## Task details
Each line from the one holding "callback captured, and" through the final line of the data below is to be given again exactly, and no other line is to appear.
(Material for this exercise)
(* ===== verification/DataViz.v ===== *)
(** * The visualization tab: [DataVisualization]
    (src/code/Floatchat/components/DataVisualization.tsx, lines 1-370)

    The component keeps a view ([map], [chart] or [3d]), a parameter, a
    time range, a play flag, a layers flag and a summary of four texts
    (lines 24-35), and one ref, [playTimerRef] (line 29).  Two effects:
    - [loadSummary] (lines 37-65), run once per mount with an [aborted]
      flag, reads [/api/data/statistics] and fills the summary;
    - the animation (lines 89-110), re-run whenever [isPlaying] or
      [selectedParameter] changes: while playing it arms a 3 s interval
      whose callback selects the next of the five parameters, and its
      cleanup clears the interval; while paused it clears the ref.
    It renders [MapVisualization] (region ["global"]) in the map view and
    [DataChart] of the selected parameter and time range in the chart
    view (lines 240-269), so that changing the view mounts one and
    unmounts the other.

    The world holds the instance (its cells and the ref), its generation,
    the pending statistics request, the browser's live intervals with the
    generation of the instance that armed them and the parameter their
    callback captured, and the worlds of the two children.  A render
    commits the new cells, updates the children, then re-runs the
    animation effect when its dependencies changed: first the cleanup of
    the previous run (which exists only when that run was playing, since
    the effect re-runs on every change of [isPlaying]), then the new run.
    [new Date(t).toLocaleString()] depends on the browser's locale and is
    the parameter [localeString] of the section; [JSON.parse] of the
    chart's payload is [json_parse], as in [Chart]. *)

From Stdlib Require Import QArith.
From S2P Require Import Prelude JsValue JsNumber Endpoint Loader MapView Chart.
Local Set Warnings "-register-all".
Local Open Scope fc_scope.
Local Open Scope js_scope.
(End Material for this exercise)
## Written response
    callback captured, and the worlds of the two children.  A render
    commits the new cells, updates the children, then re-runs the
    animation effect when its dependencies changed: first the cleanup of
    the previous run (which exists only when that run was playing, since
    the effect re-runs on every change of [isPlaying]), then the new run.
    [new Date(t).toLocaleString()] depends on the browser's locale and is
    the parameter [localeString] of the section; [JSON.parse] of the
    chart's payload is [json_parse], as in [Chart]. *)

From Stdlib Require Import QArith.
From S2P Require Import Prelude JsValue JsNumber Endpoint Loader MapView Chart.
Local Set Warnings "-register-all".
Local Open Scope fc_scope.
Local Open Scope js_scope.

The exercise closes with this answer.